▸ WHAT THIS TASK INVOLVES: In the data below, the answer is the run of lines from the line containing "threads take them, and" through the line containing "#[local] Open Scope c_scope.", both included; print it exactly and nothing else.

▸ Extracted records:
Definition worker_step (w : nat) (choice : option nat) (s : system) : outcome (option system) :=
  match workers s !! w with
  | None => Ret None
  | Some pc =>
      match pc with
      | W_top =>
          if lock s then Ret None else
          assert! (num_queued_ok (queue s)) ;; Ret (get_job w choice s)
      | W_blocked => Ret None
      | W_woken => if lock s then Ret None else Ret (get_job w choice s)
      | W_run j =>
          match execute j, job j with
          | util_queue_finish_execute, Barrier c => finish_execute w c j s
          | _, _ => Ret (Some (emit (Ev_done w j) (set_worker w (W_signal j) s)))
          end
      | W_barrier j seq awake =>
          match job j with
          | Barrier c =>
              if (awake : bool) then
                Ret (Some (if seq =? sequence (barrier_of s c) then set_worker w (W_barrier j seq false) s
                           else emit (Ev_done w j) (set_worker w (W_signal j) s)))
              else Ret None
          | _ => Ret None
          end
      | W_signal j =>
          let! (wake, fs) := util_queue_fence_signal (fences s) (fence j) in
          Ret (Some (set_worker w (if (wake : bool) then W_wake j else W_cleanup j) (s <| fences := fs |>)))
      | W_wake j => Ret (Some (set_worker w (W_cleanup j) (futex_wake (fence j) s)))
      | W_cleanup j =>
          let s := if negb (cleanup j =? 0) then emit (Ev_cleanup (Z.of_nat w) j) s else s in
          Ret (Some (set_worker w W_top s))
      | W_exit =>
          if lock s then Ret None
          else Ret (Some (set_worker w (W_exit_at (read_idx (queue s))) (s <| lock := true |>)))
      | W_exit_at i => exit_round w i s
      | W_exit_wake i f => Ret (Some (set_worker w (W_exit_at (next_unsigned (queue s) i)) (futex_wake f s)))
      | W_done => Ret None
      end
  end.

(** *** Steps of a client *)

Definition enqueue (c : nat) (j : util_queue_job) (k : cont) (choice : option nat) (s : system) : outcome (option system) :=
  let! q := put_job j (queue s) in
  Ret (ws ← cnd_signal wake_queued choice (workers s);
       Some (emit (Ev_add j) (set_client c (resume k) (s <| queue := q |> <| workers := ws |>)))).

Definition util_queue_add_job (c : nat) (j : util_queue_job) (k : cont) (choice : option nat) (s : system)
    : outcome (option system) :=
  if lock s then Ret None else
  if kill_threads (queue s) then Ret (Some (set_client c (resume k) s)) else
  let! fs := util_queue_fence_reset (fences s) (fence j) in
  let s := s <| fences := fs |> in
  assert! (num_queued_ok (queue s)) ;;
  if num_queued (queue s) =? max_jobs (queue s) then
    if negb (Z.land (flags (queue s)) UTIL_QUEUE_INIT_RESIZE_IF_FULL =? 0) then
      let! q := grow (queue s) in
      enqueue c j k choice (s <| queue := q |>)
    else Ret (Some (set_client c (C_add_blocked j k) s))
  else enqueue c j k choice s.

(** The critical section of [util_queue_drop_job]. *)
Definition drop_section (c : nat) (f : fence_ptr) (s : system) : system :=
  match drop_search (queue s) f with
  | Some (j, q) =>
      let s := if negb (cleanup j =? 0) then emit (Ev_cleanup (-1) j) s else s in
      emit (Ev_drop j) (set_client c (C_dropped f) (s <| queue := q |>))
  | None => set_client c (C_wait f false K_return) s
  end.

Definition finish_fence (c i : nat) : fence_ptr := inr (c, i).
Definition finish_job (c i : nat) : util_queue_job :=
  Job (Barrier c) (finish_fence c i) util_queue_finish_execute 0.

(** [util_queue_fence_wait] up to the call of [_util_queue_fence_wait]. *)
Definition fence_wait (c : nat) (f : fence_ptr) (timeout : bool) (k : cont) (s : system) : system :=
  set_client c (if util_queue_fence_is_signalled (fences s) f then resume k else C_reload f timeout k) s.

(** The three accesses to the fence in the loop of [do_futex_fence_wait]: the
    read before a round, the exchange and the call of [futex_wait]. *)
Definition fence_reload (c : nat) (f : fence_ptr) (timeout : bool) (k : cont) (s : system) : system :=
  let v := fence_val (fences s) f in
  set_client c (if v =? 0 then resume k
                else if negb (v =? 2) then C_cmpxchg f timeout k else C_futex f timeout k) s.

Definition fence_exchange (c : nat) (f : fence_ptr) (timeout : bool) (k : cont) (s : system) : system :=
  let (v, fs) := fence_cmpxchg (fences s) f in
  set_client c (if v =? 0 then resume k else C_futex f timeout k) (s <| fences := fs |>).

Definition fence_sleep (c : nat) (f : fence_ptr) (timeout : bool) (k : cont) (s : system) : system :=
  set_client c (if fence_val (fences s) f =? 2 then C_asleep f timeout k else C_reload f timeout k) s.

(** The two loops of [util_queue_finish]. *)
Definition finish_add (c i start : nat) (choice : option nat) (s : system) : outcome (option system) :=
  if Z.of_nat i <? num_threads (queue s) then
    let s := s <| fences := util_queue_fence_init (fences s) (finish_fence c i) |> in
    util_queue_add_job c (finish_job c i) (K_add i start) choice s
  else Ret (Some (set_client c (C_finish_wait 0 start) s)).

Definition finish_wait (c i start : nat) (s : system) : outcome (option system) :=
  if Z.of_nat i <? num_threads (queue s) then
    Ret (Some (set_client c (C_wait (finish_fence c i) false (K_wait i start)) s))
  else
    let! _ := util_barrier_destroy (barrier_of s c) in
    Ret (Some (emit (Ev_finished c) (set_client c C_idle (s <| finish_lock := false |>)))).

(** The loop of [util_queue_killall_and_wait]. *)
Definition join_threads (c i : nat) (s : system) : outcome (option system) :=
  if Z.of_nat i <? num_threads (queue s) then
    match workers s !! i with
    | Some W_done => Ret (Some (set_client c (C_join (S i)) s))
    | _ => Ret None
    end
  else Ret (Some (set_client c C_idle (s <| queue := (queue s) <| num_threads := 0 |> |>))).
* * *
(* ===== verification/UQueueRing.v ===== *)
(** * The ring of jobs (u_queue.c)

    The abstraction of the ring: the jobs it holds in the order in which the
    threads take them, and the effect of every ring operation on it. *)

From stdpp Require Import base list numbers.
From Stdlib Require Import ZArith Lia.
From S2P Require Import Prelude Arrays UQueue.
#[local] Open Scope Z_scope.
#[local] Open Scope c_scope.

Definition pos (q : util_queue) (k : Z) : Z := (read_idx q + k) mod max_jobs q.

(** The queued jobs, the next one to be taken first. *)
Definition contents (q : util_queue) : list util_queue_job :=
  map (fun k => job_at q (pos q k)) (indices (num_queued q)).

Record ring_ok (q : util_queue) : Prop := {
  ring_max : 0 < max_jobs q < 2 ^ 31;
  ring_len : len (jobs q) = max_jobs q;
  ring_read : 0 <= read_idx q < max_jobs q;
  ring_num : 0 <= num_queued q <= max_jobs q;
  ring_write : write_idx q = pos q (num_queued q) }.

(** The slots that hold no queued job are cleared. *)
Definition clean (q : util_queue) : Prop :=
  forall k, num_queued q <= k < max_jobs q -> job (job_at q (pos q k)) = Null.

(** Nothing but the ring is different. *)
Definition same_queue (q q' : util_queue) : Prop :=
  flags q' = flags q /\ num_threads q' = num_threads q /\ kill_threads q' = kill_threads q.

▸ EXPECTED ANSWER:
    threads take them, and the effect of every ring operation on it. *)

From stdpp Require Import base list numbers.
From Stdlib Require Import ZArith Lia.
From S2P Require Import Prelude Arrays UQueue.
#[local] Open Scope Z_scope.
#[local] Open Scope c_scope.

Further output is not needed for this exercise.